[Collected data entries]
"""
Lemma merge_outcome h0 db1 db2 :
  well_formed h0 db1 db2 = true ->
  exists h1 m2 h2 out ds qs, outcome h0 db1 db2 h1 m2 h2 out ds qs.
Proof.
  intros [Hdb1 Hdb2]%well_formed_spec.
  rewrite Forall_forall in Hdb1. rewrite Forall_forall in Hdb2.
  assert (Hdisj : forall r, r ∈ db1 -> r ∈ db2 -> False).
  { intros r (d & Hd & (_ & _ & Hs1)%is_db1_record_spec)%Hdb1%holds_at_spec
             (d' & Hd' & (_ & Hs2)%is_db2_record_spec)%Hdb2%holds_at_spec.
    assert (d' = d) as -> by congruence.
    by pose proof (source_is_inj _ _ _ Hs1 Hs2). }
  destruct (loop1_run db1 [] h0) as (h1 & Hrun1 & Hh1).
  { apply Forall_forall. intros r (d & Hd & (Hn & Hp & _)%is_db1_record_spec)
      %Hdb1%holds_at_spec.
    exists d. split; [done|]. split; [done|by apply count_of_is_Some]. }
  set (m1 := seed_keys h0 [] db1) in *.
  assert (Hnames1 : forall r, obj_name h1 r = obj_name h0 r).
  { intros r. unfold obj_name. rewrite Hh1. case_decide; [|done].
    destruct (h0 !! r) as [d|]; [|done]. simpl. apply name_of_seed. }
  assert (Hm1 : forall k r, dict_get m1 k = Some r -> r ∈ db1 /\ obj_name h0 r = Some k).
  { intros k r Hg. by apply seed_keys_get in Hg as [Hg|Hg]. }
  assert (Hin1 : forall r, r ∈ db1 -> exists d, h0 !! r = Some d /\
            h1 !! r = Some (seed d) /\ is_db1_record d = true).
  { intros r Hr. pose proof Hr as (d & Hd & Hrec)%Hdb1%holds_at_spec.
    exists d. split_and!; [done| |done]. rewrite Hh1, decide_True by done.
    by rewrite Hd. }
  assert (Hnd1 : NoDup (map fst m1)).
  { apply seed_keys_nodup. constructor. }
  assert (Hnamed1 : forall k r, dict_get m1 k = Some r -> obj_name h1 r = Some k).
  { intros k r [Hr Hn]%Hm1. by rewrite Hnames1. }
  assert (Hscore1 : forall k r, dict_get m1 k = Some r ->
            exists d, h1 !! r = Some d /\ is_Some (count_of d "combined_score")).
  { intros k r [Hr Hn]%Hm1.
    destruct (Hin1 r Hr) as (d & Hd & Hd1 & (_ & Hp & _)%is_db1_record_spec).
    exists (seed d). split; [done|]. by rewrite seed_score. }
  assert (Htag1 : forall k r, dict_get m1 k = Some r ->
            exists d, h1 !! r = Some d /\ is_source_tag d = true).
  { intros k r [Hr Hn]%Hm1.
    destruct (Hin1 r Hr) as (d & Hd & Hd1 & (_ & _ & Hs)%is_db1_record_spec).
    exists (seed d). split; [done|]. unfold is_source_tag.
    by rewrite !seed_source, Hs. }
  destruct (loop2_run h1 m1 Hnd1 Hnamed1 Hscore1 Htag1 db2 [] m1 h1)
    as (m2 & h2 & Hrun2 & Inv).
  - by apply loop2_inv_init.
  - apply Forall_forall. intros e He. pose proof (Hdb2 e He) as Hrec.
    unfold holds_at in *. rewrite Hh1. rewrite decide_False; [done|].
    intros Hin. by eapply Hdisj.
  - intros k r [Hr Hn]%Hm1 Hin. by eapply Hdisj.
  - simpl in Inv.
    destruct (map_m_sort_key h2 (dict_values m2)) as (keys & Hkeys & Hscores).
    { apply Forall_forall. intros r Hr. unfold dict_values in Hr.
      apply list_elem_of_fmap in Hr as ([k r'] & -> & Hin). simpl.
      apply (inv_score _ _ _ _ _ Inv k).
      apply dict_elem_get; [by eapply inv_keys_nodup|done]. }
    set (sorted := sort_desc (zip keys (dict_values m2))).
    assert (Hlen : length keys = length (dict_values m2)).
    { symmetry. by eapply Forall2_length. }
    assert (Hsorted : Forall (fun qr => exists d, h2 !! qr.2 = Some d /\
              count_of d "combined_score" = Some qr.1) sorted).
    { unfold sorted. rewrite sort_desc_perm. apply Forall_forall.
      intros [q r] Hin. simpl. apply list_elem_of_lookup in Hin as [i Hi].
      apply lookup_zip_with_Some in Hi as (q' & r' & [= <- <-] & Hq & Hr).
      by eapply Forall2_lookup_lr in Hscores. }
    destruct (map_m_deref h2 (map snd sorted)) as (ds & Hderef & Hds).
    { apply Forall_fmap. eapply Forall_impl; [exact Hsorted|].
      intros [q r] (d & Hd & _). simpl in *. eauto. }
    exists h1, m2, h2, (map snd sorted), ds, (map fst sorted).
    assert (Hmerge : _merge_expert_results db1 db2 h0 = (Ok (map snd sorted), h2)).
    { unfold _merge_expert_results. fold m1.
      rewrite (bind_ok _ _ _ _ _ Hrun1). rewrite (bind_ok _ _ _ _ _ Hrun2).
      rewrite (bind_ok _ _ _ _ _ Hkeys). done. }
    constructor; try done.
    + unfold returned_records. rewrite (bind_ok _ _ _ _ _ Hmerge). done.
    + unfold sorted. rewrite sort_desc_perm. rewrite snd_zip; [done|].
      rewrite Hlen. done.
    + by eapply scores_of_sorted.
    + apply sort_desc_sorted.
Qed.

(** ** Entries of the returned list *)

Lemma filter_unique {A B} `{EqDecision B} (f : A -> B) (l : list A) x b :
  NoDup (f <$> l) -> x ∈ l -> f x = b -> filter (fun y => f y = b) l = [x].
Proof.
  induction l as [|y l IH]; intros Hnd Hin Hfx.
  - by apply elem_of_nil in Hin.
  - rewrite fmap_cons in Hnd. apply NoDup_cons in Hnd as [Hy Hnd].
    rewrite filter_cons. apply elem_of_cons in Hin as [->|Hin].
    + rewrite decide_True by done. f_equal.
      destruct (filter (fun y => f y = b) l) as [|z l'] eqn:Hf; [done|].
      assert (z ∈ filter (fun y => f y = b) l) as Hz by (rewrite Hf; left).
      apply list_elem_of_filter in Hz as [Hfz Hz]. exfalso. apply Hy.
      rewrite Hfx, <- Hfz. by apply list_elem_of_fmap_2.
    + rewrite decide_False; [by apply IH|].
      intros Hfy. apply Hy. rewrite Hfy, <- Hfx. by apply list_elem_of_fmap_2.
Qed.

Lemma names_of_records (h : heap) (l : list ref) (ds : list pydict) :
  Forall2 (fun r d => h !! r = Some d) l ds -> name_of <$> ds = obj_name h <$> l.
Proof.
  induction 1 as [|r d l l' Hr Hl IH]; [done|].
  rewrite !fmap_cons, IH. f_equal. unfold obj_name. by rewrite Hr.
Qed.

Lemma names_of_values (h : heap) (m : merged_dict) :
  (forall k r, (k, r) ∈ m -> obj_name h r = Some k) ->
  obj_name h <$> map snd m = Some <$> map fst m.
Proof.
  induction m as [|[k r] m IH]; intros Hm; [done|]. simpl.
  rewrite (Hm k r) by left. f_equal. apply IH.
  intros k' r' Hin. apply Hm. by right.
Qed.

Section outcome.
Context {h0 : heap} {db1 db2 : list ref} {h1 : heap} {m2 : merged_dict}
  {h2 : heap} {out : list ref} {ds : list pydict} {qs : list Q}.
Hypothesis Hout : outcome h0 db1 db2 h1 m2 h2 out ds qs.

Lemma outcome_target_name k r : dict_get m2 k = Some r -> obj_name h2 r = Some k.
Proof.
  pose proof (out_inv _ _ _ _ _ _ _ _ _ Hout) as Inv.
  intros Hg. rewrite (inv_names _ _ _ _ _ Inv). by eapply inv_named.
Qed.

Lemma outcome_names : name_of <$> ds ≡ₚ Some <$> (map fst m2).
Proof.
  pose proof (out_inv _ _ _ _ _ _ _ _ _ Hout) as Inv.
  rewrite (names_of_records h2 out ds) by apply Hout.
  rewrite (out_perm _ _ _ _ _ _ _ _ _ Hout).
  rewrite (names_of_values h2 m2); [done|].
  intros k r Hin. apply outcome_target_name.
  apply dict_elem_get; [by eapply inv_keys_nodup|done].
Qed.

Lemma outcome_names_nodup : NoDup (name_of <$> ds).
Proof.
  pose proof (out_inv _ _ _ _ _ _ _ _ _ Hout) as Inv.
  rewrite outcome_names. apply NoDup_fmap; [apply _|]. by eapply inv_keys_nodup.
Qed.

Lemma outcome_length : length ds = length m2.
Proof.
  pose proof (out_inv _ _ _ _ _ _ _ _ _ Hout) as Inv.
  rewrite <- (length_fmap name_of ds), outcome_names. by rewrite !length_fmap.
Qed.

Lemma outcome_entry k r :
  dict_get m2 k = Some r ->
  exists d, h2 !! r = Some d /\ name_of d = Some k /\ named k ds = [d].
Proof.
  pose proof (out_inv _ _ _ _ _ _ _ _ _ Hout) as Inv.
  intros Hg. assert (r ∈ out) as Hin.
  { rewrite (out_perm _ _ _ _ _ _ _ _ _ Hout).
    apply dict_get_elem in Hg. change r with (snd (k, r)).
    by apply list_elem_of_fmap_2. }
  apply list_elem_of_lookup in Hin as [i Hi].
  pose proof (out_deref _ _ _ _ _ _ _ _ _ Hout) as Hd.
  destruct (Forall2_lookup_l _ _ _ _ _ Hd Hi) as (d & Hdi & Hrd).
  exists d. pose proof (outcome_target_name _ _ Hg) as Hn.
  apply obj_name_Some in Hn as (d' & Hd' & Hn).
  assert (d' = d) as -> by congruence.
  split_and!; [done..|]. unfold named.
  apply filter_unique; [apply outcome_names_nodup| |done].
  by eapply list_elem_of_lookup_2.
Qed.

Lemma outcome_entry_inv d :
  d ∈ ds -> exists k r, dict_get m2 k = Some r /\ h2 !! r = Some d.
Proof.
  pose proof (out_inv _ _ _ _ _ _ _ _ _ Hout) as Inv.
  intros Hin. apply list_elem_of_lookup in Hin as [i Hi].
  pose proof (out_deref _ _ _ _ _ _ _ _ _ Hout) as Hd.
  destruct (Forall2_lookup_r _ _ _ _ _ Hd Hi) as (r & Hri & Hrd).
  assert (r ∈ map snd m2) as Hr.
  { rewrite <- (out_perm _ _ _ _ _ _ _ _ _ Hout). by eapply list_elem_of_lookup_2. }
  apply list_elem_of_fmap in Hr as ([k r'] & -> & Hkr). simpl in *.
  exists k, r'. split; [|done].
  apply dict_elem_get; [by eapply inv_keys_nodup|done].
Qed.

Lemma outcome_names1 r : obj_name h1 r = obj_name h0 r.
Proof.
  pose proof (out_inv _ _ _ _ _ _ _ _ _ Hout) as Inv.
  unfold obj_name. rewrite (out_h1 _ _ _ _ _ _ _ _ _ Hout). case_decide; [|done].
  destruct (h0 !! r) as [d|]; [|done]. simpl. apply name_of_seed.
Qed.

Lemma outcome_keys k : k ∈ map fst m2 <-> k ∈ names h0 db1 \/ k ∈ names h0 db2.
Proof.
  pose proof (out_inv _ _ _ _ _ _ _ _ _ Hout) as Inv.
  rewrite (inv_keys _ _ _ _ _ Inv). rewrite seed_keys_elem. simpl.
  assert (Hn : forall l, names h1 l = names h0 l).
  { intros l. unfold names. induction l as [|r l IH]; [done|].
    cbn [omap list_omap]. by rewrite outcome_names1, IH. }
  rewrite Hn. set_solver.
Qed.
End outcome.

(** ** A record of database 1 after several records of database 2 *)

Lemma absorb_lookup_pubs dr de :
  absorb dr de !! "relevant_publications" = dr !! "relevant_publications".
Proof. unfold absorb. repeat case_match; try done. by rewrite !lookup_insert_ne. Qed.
"""
"""
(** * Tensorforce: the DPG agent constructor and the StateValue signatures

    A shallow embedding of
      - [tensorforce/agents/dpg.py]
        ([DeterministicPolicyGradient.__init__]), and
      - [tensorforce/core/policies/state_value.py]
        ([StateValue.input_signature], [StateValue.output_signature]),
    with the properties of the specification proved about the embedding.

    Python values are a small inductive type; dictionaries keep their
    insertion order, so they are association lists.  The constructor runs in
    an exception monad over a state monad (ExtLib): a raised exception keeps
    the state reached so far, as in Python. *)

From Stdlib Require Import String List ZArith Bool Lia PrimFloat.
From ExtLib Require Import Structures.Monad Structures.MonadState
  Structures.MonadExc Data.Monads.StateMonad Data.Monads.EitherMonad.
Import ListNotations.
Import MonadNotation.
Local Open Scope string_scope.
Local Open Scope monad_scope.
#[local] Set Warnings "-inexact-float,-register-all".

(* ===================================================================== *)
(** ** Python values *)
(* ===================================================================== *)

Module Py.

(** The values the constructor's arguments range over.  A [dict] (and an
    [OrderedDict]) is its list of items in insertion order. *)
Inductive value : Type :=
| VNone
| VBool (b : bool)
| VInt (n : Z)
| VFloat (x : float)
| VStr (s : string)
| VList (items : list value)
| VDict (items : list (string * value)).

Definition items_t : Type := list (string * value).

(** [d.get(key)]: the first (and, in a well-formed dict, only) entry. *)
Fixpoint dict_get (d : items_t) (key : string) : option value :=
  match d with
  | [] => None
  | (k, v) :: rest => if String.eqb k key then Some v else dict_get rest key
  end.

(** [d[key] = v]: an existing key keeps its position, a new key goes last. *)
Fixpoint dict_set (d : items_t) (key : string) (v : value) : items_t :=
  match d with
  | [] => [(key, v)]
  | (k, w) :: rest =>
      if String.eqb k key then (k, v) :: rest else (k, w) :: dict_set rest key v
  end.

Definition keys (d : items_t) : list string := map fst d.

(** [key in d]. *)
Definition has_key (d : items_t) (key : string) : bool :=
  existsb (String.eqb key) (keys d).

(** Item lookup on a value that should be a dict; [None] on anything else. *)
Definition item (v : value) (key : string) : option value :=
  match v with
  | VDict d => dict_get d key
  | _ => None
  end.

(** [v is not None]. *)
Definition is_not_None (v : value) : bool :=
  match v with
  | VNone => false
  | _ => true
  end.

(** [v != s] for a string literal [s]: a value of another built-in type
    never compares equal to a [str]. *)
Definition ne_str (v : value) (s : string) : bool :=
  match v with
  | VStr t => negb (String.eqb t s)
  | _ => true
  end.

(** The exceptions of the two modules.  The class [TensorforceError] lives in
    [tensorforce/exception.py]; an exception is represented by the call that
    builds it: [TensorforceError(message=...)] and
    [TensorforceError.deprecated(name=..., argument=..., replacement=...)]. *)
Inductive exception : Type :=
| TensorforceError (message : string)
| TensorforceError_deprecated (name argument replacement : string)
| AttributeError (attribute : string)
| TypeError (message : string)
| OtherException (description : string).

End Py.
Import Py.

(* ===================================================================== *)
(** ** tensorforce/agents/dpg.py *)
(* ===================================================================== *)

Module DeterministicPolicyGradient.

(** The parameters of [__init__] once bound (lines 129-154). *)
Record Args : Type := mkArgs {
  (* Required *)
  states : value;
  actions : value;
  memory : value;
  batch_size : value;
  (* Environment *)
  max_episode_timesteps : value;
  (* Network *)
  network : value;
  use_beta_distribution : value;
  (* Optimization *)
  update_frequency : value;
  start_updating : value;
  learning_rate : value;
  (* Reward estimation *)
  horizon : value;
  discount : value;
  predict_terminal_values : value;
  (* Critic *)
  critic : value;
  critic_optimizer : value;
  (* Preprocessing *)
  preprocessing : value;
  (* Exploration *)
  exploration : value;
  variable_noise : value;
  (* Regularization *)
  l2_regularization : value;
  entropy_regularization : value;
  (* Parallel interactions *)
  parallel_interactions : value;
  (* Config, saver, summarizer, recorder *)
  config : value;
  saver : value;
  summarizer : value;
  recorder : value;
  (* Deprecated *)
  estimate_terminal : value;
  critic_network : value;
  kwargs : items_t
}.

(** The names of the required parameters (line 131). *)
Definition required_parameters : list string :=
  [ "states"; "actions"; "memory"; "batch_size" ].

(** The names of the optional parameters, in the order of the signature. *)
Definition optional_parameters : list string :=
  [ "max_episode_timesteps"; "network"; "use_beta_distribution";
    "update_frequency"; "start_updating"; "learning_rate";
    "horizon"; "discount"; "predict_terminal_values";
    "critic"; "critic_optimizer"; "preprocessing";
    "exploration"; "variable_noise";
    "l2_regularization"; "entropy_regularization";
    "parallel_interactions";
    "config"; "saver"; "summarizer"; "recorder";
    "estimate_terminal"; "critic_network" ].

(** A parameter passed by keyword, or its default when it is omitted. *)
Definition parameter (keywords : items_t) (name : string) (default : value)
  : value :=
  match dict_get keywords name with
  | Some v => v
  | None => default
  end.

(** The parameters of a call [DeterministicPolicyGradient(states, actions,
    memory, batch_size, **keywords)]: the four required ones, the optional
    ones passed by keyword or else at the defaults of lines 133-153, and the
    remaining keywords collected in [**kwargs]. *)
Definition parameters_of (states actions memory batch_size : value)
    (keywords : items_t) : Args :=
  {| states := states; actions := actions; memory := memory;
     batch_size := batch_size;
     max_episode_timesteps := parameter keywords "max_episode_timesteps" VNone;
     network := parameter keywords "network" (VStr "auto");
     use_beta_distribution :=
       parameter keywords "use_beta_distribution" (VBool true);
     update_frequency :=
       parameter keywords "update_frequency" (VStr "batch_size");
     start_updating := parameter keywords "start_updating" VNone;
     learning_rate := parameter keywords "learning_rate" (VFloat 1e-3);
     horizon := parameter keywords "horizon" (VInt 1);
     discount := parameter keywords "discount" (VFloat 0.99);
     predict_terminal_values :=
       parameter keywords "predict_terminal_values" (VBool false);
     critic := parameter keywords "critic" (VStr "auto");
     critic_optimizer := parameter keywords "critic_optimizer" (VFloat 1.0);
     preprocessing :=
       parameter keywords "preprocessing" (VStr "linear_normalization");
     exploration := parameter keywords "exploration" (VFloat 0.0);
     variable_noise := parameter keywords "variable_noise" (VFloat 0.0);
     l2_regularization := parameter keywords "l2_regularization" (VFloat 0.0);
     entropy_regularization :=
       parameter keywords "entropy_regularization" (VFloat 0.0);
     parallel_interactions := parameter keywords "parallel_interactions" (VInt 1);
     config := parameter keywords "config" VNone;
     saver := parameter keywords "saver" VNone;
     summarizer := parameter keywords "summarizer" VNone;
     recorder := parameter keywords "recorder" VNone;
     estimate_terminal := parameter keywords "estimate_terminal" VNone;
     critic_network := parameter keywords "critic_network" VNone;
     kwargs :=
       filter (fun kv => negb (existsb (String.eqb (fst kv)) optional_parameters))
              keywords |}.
"""
● EXERCISE
Given the records above, reproduce precisely and only the lines between the line holding "rewrite outcome_names. apply" and the line holding "Lemma outcome_entry k", inclusive.

● TASK ANSWER
  rewrite outcome_names. apply NoDup_fmap; [apply _|]. by eapply inv_keys_nodup.
Qed.

Lemma outcome_length : length ds = length m2.
Proof.
  pose proof (out_inv _ _ _ _ _ _ _ _ _ Hout) as Inv.
  rewrite <- (length_fmap name_of ds), outcome_names. by rewrite !length_fmap.
Qed.

Lemma outcome_entry k r :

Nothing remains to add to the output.